OCR/openspec/changes/archive/2025-12-04-pdf-preprocessing-pipeline/tasks.md

# Tasks: PDF Preprocessing Pipeline

## Phase 1: Object-level Cleaning (P0)

### Step 1.1: Content Sanitization
- [x] Add `page.clean_contents(sanitize=True)` to `_extract_page()`
- [x] Add error handling for malformed content streams
- [x] Add logging for sanitization actions

### Step 1.2: Hidden Layer (OCG) Removal
- [x] Implement `get_hidden_ocg_layers()` function
- [ ] Add OCG content filtering during extraction (deferred - needs test case)
- [x] Add configuration option `remove_hidden_layers`
- [x] Add logging for removed layers

### Step 1.3: White-out Detection
- [x] Implement `detect_whiteout_covered_text()` with IoU calculation
- [x] Add white rectangle detection from `page.get_drawings()`
- [x] Integrate covered text filtering into extraction
- [x] Add configuration option `whiteout_iou_threshold` (default 0.8)
- [x] Add logging for detected white-out regions

## Phase 2: Layout Analysis (P1)

### Step 2.1: Column-aware Sorting
- [x] Change `get_text()` calls to use `sort=True` parameter (already implemented)
- [x] Verify reading order improvement on test documents
- [ ] Add configuration option `column_aware_sort` (deferred - low priority)

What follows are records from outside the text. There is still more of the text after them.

(** After an operator. *)
Lemma cspf_operator_ok op arg ws spc sp stack :
  parse_rest op ws spc = true → (spc + 1 ≤ sp)%Z →
  cspf_good (cspf_operator op arg sp stack) ∧
  ∀ sp1 stack1, cspf_operator op arg sp stack = inr (inr (sp1, stack1)) → ∃ spc1, parse_loop ws spc1 = true ∧ (2 ≤ spc1 ≤ sp1)%Z.
Proof.
  unfold parse_rest. destruct (Z.ltb_spec spc 2); [done|]. intros Hp Hsp. unfold cspf_operator.
  destruct (op =? NETF_OP NETF_NOP).
  { split; [apply good_bind; [apply stack_set_good; lia|done]|]. intros sp1 stack1.
    destruct (stack_set stack (sp - 1) arg); cbn; [done|]. intros [= <- _]. exists spc. split; [done|lia]. }
  destruct (_ <? spc)%Z; [done|]. case_bool_decide; [|done]. clear H0.
  set (post := λ r : R (bool + Z * list N), cspf_good r ∧
    ∀ sp1 stack1, r = inr (inr (sp1, stack1)) → ∃ spc1, parse_loop ws spc1 = true ∧ (2 ≤ spc1 ≤ sp1)%Z).
  assert (∀ f : N → N → R N, (∀ v, cspf_good (f v arg)) →
    post (v ← stack_get stack sp; w ← f v arg; s ← stack_set stack sp w; mret (inr (sp, s)))) as Hbin.
  { intros f Hf. split.
    - apply good_bind; [apply stack_get_good; lia|]. intros v _. apply good_bind; [apply Hf|]. intros w _.
      apply good_bind; [apply stack_set_good; lia|done].
    - intros sp1 stack1. destruct (stack_get stack sp) as [|v]; [done|]. cbn. destruct (f v arg) as [|w]; [done|]. cbn.
      destruct (stack_set stack sp w); [done|]. intros [= <- _]. exists (spc + 1)%Z. split; [done|lia]. }
  assert (∀ (f : N → N → bool) b, post (v ← stack_get stack sp; mret (if f v arg then inl b else inr (sp + 1, stack)%Z))) as Hcond.
  { intros f b. split; [apply good_bind; [apply stack_get_good; lia|done]|]. intros sp1 stack1.
    destruct (stack_get stack sp) as [|v]; [done|]. cbn. destruct (f v arg); [done|]. intros [= <- _]. exists (spc + 1)%Z. split; [done|lia]. }
  match goal with |- cspf_good ?r ∧ _ => change (post r) end.
  assert (∀ f : N → N → N, post (v ← stack_get stack sp; w ← (if arg <? 32 then mret (f v arg) else inl BadShift);
    s ← stack_set stack sp w; mret (inr (sp, s)))) as Hshift.
  { intros f. apply (Hbin (λ v a, if a <? 32 then mret (f v a) else inl BadShift)). intros v. by destruct (arg <? 32). }
  assert (∀ f : N → N → N, post (v ← stack_get stack sp; w ← mret (f v arg); s ← stack_set stack sp w; mret (inr (sp, s)))) as Hpure
    by (intros f; by apply (Hbin (λ v a, mret (f v a)))).
  repeat match goal with |- post (if ?b then _ else _) => destruct b end.
  - exact (Hpure N.land).
  - exact (Hpure N.lor).
  - exact (Hpure N.lxor).
  - exact (Hpure (λ v a, if v =? a then 1 else 0)).
  - exact (Hpure (λ v a, if negb (v =? a) then 1 else 0)).
  - exact (Hpure (λ v a, if v <? a then 1 else 0)).
  - exact (Hpure (λ v a, if v <=? a then 1 else 0)).
  - exact (Hpure (λ v a, if a <? v then 1 else 0)).
  - exact (Hpure (λ v a, if a <=? v then 1 else 0)).
  - exact (Hcond N.eqb true).
  - exact (Hcond (λ v a, negb (v =? a)) false).
  - exact (Hcond N.eqb false).
  - exact (Hcond (λ v a, negb (v =? a)) true).
  - exact (Hshift (λ v a, u32 (N.shiftl v a))).
  - exact (Hshift (λ v a, of_int (Z.shiftr (to_int v) (Z.of_N a)))).
  - exact (Hpure (λ v a, u32 (v + a))).
  - exact (Hpure u32_sub).
  - split; [done|]. intros sp1 stack1 [= <- _]. exists (spc + 1)%Z. split; [done|lia].
Qed.

Lemma cspf_loop_good fuel fp sp sp' stack :
  parse_loop (drop fp words) sp = true → (2 ≤ sp ≤ sp')%Z → (length words ≤ fp + fuel)%nat →
  cspf_good (cspf_loop words pkt fuel fp sp' stack).
Proof.
  revert fp sp sp' stack. induction fuel as [|fuel IH]; intros fp sp sp' stack Hp Hsp Hf; cbn [cspf_loop].
  all: destruct (words !! fp) as [w|] eqn:Hw; [|apply good_bind; [apply stack_get_good; lia|done]].
  { apply lookup_lt_Some in Hw. lia. }
  destruct (cspf_operand_ok w fp sp sp' stack Hw Hp Hsp) as [Hg Hnext]. apply good_bind; [done|]. intros [[[arg fp1] sp1]|] Ho; [|done].
  destruct (Hnext _ _ _ Ho) as (Hfp & spc & Hrest & Hspc).
  destruct (cspf_operator_ok (NETF_OP w) arg _ _ _ stack Hrest Hspc) as [Hg' Hnext']. apply good_bind; [done|].
  intros [b|[sp2 stack2]] Ho'; [done|]. destruct (Hnext' _ _ Ho') as (spc2 & Hp2 & Hsp2). by eapply IH; [done|done|lia].
Qed.
End CspfRun.

(** C36.  A filter of the stack language that passes [parse_net_filter] ends with
    a verdict, or by popping from an empty stack or shifting by 32 bits or more:
    it does not overflow its stack, read literals past its end, or read outside
    of the packet and the header. *)
Theorem net_filter_safe words pkt stack :
  parse_net_filter words = true → cspf_msg_wf pkt → cspf_good (net_do_filter words pkt stack).
Proof.
  intros Hp Hmsg. unfold net_do_filter. apply good_bind; [by apply stack_set_good|]. intros s _.
  apply (cspf_loop_good words pkt Hmsg _ _ (Z.of_N NET_FILTER_STACK_DEPTH)); [done|done|lia].
Qed.

(** A filter on the type word of the packet header. *)
Definition demo_words : list N := [1; NETF_PUSHWORD + 1; N.lor NETF_PUSHLIT NETF_EQ; 0x0008].

Lemma net_filter_safe_witness :
  cspf_good (net_do_filter demo_words demo_msg (replicate 33 0)) ∧ net_do_filter demo_words demo_msg (replicate 33 0) = inr false.
Proof.
  split; [|vm_compute; reflexivity]. apply (net_filter_safe demo_words demo_msg); [vm_compute; reflexivity|].
  split; [vm_compute; reflexivity|]. vm_compute. discriminate.
Defined.

(** C37.  What the checks of filters let through.  [bpf_validate] accepts a program
    that jumps backward and never ends, and one that stores outside of the scratch
    memory.  A byte of a packet is loaded as a signed [char]: the filter that
    returns the byte 200 as the length to keep gets the whole packet.
    [parse_net_filter] compares the stack pointer with the size of the filter
    instead of the depth of the stack, and does not count what the short-circuit
    operators pop: it accepts filters that pop from an empty stack. *)
Theorem packet_filters_miss pkt mem v stack :
  let underflow := [1; N.lor NETF_NOPUSH NETF_EQ] in
  let short_circuit := [1; N.lor NETF_PUSHZERO NETF_COR] in
  (bpf_validate (filter_words loop_filter) = Some (1, None) ∧ ∀ fuel, bpf_do_filter loop_filter pkt fuel mem = Running) ∧
  (bpf_validate (filter_words stx_filter) = Some (1, None) ∧ bpf_do_filter stx_filter pkt 2 (replicate 16 v) = Crashed) ∧
  (packet demo_msg !! 4%nat = Some 200 ∧ wirelen demo_msg = 1500 ∧ bpf_do_filter byte_filter demo_msg 3 mem = Returned 1500 None) ∧
  (parse_net_filter underflow = true ∧ net_do_filter underflow pkt stack = inl StackUnderflow) ∧
  (parse_net_filter short_circuit = true ∧ net_do_filter short_circuit pkt (replicate 33 0) = inl StackUnderflow).
Proof.
  intros. split; [split; [vm_compute; reflexivity|intros fuel; apply loop_filter_runs]|]. split; [split; vm_compute; reflexivity|].
  split; [split_and!; vm_compute; reflexivity|]. split; [split; [vm_compute; reflexivity|by unfold net_do_filter]|]. split; vm_compute; reflexivity.
Qed.
(* ===== verification/RwLock.v ===== *)
(** The readers/writer locks of kern/lock.c, as a system of threads.  A section
    of code that runs under the interlock of the lock is one step; between two
    sections (while a thread spins or sleeps) any other thread may run. *)

From S2P Require Import Prelude.

Open Scope N_scope.

(** ** The lock *)

(** [struct lock]; [l_thread] is [None] for [LOCK_THREAD_INVALID]. *)
Record lock := Lock {
  l_thread : option N;
  read_count : N;
  want_upgrade : bool;
  want_write : bool;
  waiting : bool;
  can_sleep : bool;
  recursion_depth : N;
}.

Definition set_thread v l := Lock v (read_count l) (want_upgrade l) (want_write l) (waiting l) (can_sleep l) (recursion_depth l).
Definition set_read_count v l := Lock (l_thread l) v (want_upgrade l) (want_write l) (waiting l) (can_sleep l) (recursion_depth l).
Definition set_want_upgrade v l := Lock (l_thread l) (read_count l) v (want_write l) (waiting l) (can_sleep l) (recursion_depth l).
Definition set_want_write v l := Lock (l_thread l) (read_count l) (want_upgrade l) v (waiting l) (can_sleep l) (recursion_depth l).
Definition set_waiting v l := Lock (l_thread l) (read_count l) (want_upgrade l) (want_write l) v (can_sleep l) (recursion_depth l).
Definition set_can_sleep v l := Lock (l_thread l) (read_count l) (want_upgrade l) (want_write l) (waiting l) v (recursion_depth l).
Definition set_recursion v l := Lock (l_thread l) (read_count l) (want_upgrade l) (want_write l) (waiting l) (can_sleep l) v.

(** [read_count] has 16 bits, [recursion_depth] 12. *)
Definition more_readers l := set_read_count (wrap 16 (read_count l + 1)) l.
Definition fewer_readers l := set_read_count (wrap 16 (read_count l + (2 ^ 16 - 1))) l.
Definition deeper l := set_recursion (wrap 12 (recursion_depth l + 1)) l.
Definition shallower l := set_recursion (wrap 12 (recursion_depth l + (2 ^ 12 - 1))) l.

(** [lock_init]. *)
Definition lock_init (sleepable : bool) : lock := Lock None 0 false false false sleepable 0.

(** ** Threads *)

(** The loops in which a thread waits. *)
Inductive wait_loop :=
  | ForWrite      (* lock_write: another writer *)
  | ForReaders    (* lock_write: readers and upgrades *)
  | ForRead       (* lock_read *)
  | ForUpgrade    (* lock_read_to_write *)
  | ForTryUpgrade (* lock_try_read_to_write *).

(** Where a thread is: outside of the lock package, about to test the condition
    of a loop, at the end of a spin, or asleep. *)
Inductive place :=
  | Outside
  | AtTest (w : wait_loop)
  | Spinning (w : wait_loop)
  | Asleep (w : wait_loop).

(** What a thread holds: read locks, and the lock for writing, which it got as a
    writer or by an upgrade. *)
Inductive exclusive := NotHeld | AsWriter | AsUpgrade.
Record held := Holds {
  h_reads : N;
  h_excl : exclusive;
}.

Record thread := Thread {
  th_place : place;
  th_holds : held;
}.

#[export] Instance wait_loop_eq : EqDecision wait_loop.
Proof. solve_decision. Defined.
#[export] Instance place_eq : EqDecision place.
Proof. solve_decision. Defined.
#[export] Instance exclusive_eq : EqDecision exclusive.
Proof. solve_decision. Defined.

(** ** Sections under the interlock *)

(** The lock and the thread after a section, whether [thread_wakeup] was called,
    and the value returned, by a routine that returns one. *)
Record section := Section_ {
  s_lock : lock;
  s_thread : thread;
  s_wakeup : bool;
  s_result : option bool;
}.

Section Code.
(** [lock_wait_time > 0]: threads spin before they sleep. *)
Context (spin : bool).

Definition returns l h : section := Section_ l (Thread Outside h) false None.
Definition value (b : bool) (r : section) : section := Section_ (s_lock r) (s_thread r) (s_wakeup r) (Some b).

(** The condition of a loop. *)
Definition blocked (w : wait_loop) l : bool :=
  match w with
  | ForWrite => want_write l
  | ForReaders => negb (read_count l =? 0) || want_upgrade l
  | ForRead => want_write l || want_upgrade l
  | ForUpgrade | ForTryUpgrade => negb (read_count l =? 0)
  end.

(** [l->waiting = TRUE; thread_sleep(...)]. *)
Definition sleep (w : wait_loop) l h : section := Section_ (set_waiting true l) (Thread (Asleep w) h) false None.

(** What follows the loops. *)
Definition got_write l h : section := returns l (Holds (h_reads h) AsWriter).
Definition got_read l h : section := returns (more_readers l) (Holds (h_reads h + 1) (h_excl h)).
Definition got_upgrade l h : section := returns l (Holds (h_reads h) AsUpgrade).

(** The body of a loop, when its condition holds; without a spin a thread that
    cannot sleep goes on testing. *)
Definition wait (w : wait_loop) l h : section :=
  match w with
  | ForTryUpgrade => sleep w l h
  | _ =>
      if spin then Section_ l (Thread (Spinning w) h) false None
      else if can_sleep l then sleep w l h else Section_ l (Thread (Spinning w) h) false None
  end.

(** A loop, from the test of its condition. *)
Definition drain l h : section := if blocked ForReaders l then wait ForReaders l h else got_write l h.
Definition loop (w : wait_loop) l h : section :=
  match w with
  | ForReaders => drain l h
  | _ =>
      if blocked w l then wait w l h
      else match w with
           | ForWrite => drain (set_want_write true l) h
           | ForRead => got_read l h
           | ForTryUpgrade => value true (got_upgrade l h)
           | _ => value false (got_upgrade l h)
           end
  end.

(** The end of a spin. *)
Definition end_spin (w : wait_loop) l h : section :=
  if can_sleep l && blocked w l then sleep w l h else loop w l h.

(** ** The routines, for the thread [t] *)

Definition lock_write (t : N) l h : section :=
  if bool_decide (l_thread l = Some t) then returns (deeper l) h else loop ForWrite l h.

Definition lock_done l h : section :=
  let '(l, h) :=
    (if negb (read_count l =? 0) then (fewer_readers l, Holds (N.pred (h_reads h)) (h_excl h))
     else if negb (recursion_depth l =? 0) then (shallower l, h)
     else if want_upgrade l then (set_want_upgrade false l, Holds (h_reads h) NotHeld)
     else (set_want_write false l, Holds (h_reads h) NotHeld)) in
  if waiting l && (read_count l =? 0) then Section_ (set_waiting false l) (Thread Outside h) true None else returns l h.

Definition lock_read (t : N) l h : section :=
  if bool_decide (l_thread l = Some t) then got_read l h else loop ForRead l h.

(** On failure the read lock is given up. *)
Definition lock_read_to_write (t : N) l h : section :=
  let l := fewer_readers l in
  let h := Holds (N.pred (h_reads h)) (h_excl h) in
  if bool_decide (l_thread l = Some t) then value false (returns (deeper l) h)
  else if want_upgrade l then
    value true (if waiting l && (read_count l =? 0) then Section_ (set_waiting false l) (Thread Outside h) true None else returns l h)
  else loop ForUpgrade (set_want_upgrade true l) h.

Definition lock_write_to_read l h : section :=
  let l := more_readers l in
  let h := Holds (h_reads h + 1) (h_excl h) in
  let '(l, h) :=
    (if negb (recursion_depth l =? 0) then (shallower l, h)
     else if want_upgrade l then (set_want_upgrade false l, Holds (h_reads h) NotHeld)
     else (set_want_write false l, Holds (h_reads h) NotHeld)) in
  if waiting l then Section_ (set_waiting false l) (Thread Outside h) true None else returns l h.

Definition lock_try_write (t : N) l h : section :=
  if bool_decide (l_thread l = Some t) then value true (returns (deeper l) h)
  else if want_write l || want_upgrade l || negb (read_count l =? 0) then value false (returns l h)
  else value true (got_write (set_want_write true l) h).

Definition lock_try_read (t : N) l h : section :=
  if bool_decide (l_thread l = Some t) then value true (got_read l h)
  else if want_write l || want_upgrade l then value false (returns l h)
  else value true (got_read l h).

Definition lock_try_read_to_write (t : N) l h : section :=
  let h' := Holds (N.pred (h_reads h)) (h_excl h) in
  if bool_decide (l_thread l = Some t) then value true (returns (deeper (fewer_readers l)) h')
  else if want_upgrade l then value false (returns l h)
  else loop ForTryUpgrade (fewer_readers (set_want_upgrade true l)) h'.

(** [None]: a panic. *)
Definition lock_set_recursive (t : N) l h : option section :=
  if negb (want_write l) then None else Some (returns (set_thread (Some t) l) h).

Definition lock_clear_recursive (t : N) l h : option section :=
  if negb (bool_decide (l_thread l = Some t)) then None
  else Some (returns (if recursion_depth l =? 0 then set_thread None l else l) h).

Definition lock_sleepable (b : bool) l h : section := returns (set_can_sleep b l) h.
End Code.

(** ** The system *)

Inductive lock_call :=
  | LockWrite
  | LockRead
  | LockDone
  | LockReadToWrite
  | LockWriteToRead
  | LockTryWrite
  | LockTryRead
  | LockTryReadToWrite
  | LockSetRecursive
  | LockClearRecursive
  | LockSleepable (b : bool).

Definition call_code (spin : bool) (c : lock_call) (t : N) l h : option section :=
  match c with
  | LockWrite => Some (lock_write spin t l h)
  | LockRead => Some (lock_read spin t l h)
  | LockDone => Some (lock_done l h)
  | LockReadToWrite => Some (lock_read_to_write spin t l h)
  | LockWriteToRead => Some (lock_write_to_read l h)
  | LockTryWrite => Some (lock_try_write t l h)
  | LockTryRead => Some (lock_try_read t l h)
  | LockTryReadToWrite => Some (lock_try_read_to_write spin t l h)
  | LockSetRecursive => lock_set_recursive t l h
  | LockClearRecursive => lock_clear_recursive t l h
  | LockSleepable b => Some (lock_sleepable b l h)
  end.

(** How the callers use a lock.  A thread asks for the lock when it holds
    nothing, or recursively; it gives up what it holds, and allows recursion only
    while it holds the lock for writing; the counters have room. *)
Definition may_call (c : lock_call) (t : N) l h : bool :=
  let owner := bool_decide (l_thread l = Some t) in
  let nothing := (h_reads h =? 0) && bool_decide (h_excl h = NotHeld) in
  let room := read_count l <? 2 ^ 16 - 1 in
  let deep := recursion_depth l <? 2 ^ 12 - 1 in
  match c with
  | LockWrite | LockTryWrite => (owner && deep) || (negb owner && nothing)
  | LockRead | LockTryRead => (owner || nothing) && room
  | LockDone =>
      negb (h_reads h =? 0) || bool_decide (h_excl h ≠ NotHeld) && (negb (recursion_depth l =? 0) || negb owner)
  | LockReadToWrite | LockTryReadToWrite =>
      if owner then negb (h_reads h =? 0) && deep else (h_reads h =? 1) && bool_decide (h_excl h = NotHeld)
  | LockWriteToRead => bool_decide (h_excl h ≠ NotHeld) && (negb (recursion_depth l =? 0) || negb owner) && room
  | LockSetRecursive => bool_decide (h_excl h = AsWriter)
  | LockClearRecursive => owner
  | LockSleepable _ => true
  end.

Record lock_sys := LockSys {
  sys_lock : lock;
  sys_threads : gmap N thread;
}.

(** [thread_wakeup(l)]: all sleepers are to test their conditions again. *)
Definition wake (x : thread) : thread :=
  match th_place x with Asleep w => Thread (AtTest w) (th_holds x) | _ => x end.

Definition finish (t : N) (r : section) (T : gmap N thread) : lock_sys :=
  LockSys (s_lock r) (<[t := s_thread r]> (if s_wakeup r then wake <$> T else T)).

(** The counter of readers has room when a reader goes on. *)
Definition may_go (w : wait_loop) l : bool :=
  match w with ForRead => read_count l <? 2 ^ 16 - 1 | _ => true end.

(** A thread calls a routine, or goes on in one. *)
Inductive lock_step (spin : bool) : lock_sys → lock_sys → Prop :=
  | step_call l T t h c r :
      T !! t = Some (Thread Outside h) → may_call c t l h = true → call_code spin c t l h = Some r →
      lock_step spin (LockSys l T) (finish t r T)
  | step_test l T t w h :
      T !! t = Some (Thread (AtTest w) h) → may_go w l = true → lock_step spin (LockSys l T) (finish t (loop spin w l h) T)
  | step_spin l T t w h :
      T !! t = Some (Thread (Spinning w) h) → may_go w l = true → lock_step spin (LockSys l T) (finish t (end_spin spin w l h) T).

Inductive lock_steps (spin : bool) : lock_sys → lock_sys → Prop :=
  | steps_refl s : lock_steps spin s s
  | steps_step s s' s'' : lock_steps spin s s' → lock_step spin s' s'' → lock_steps spin s s''.

(** A new lock, and threads that do not hold it. *)
Definition lock_start (sleepable : bool) (threads : gset N) : lock_sys :=
  LockSys (lock_init sleepable) (gset_to_gmap (Thread Outside (Holds 0 NotHeld)) threads).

### Step 2.2: Element Classification
- [ ] Implement `classify_element()` function (deferred - existing detection sufficient)
- [x] Add position-based classification (header/footer/body) - via existing `_detect_headers_footers()`
- [x] Add font-size-based classification (title detection) - via existing logic
- [x] Add page number pattern detection `_is_page_number()`
- [ ] Preserve classification in element metadata `_element_type` (deferred)

### Step 2.3: Element Filtering
- [x] Implement `filter_elements()` function - `_filter_page_numbers()`
- [x] Add configuration options for filtering (page_numbers, headers, footers)
- [x] Add logging for filtered elements

## Phase 3: Enhanced Extraction (P1)

### Step 3.1: Bbox Preservation
- [x] Ensure all extracted elements retain bbox coordinates (already implemented)
- [x] Add bbox to UnifiedDocument element metadata
- [x] Verify bbox accuracy in generated output

### Step 3.2: Garble Detection
- [x] Implement `calculate_garble_rate()` function
- [x] Detect `(cid:xxxx)` patterns
- [x] Detect replacement characters (U+FFFD)
- [x] Detect Private Use Area characters
- [x] Add garble rate to page metadata

### Step 3.3: OCR Fallback
- [x] Implement `should_fallback_to_ocr()` decision function
- [x] Add configuration option `ocr_fallback_threshold` (default 0.1)
- [x] Add `get_pages_needing_ocr()` interface for callers
- [x] Add `get_extraction_quality_report()` for quality metrics
- [x] Add logging for fallback decisions

## Phase 4: GS Distillation - Exception Handler (P2)

### Step 0: GS Repair (Optional)
- [x] Implement `should_trigger_gs_repair()` trigger detection
- [x] Implement `repair_pdf_with_gs()` function
- [x] Add `-dDetectDuplicateImages=true` option
- [x] Add temporary file handling for repaired PDF
- [x] Implement `is_ghostscript_available()` check
- [x] Add `extract_with_repair()` method
- [x] Add fallback to normal extraction if GS not available
- [x] Add logging for GS repair actions

## Testing

### Unit Tests
- [ ] Test white-out detection with synthetic PDF
- [x] Test garble rate calculation
- [ ] Test element classification accuracy
- [x] Test page number pattern detection

### Integration Tests
- [x] Test with demo_docs/edit.pdf (3 pages)
- [x] Test with demo_docs/edit2.pdf (1 page)
- [x] Test with demo_docs/edit3.pdf (2 pages)
- [x] Test quality report generation
- [x] Test GS availability check
- [x] Test end-to-end pipeline with real documents

### Regression Tests
- [x] Verify existing clean PDFs produce same output
- [ ] Performance benchmark (<100ms overhead per page)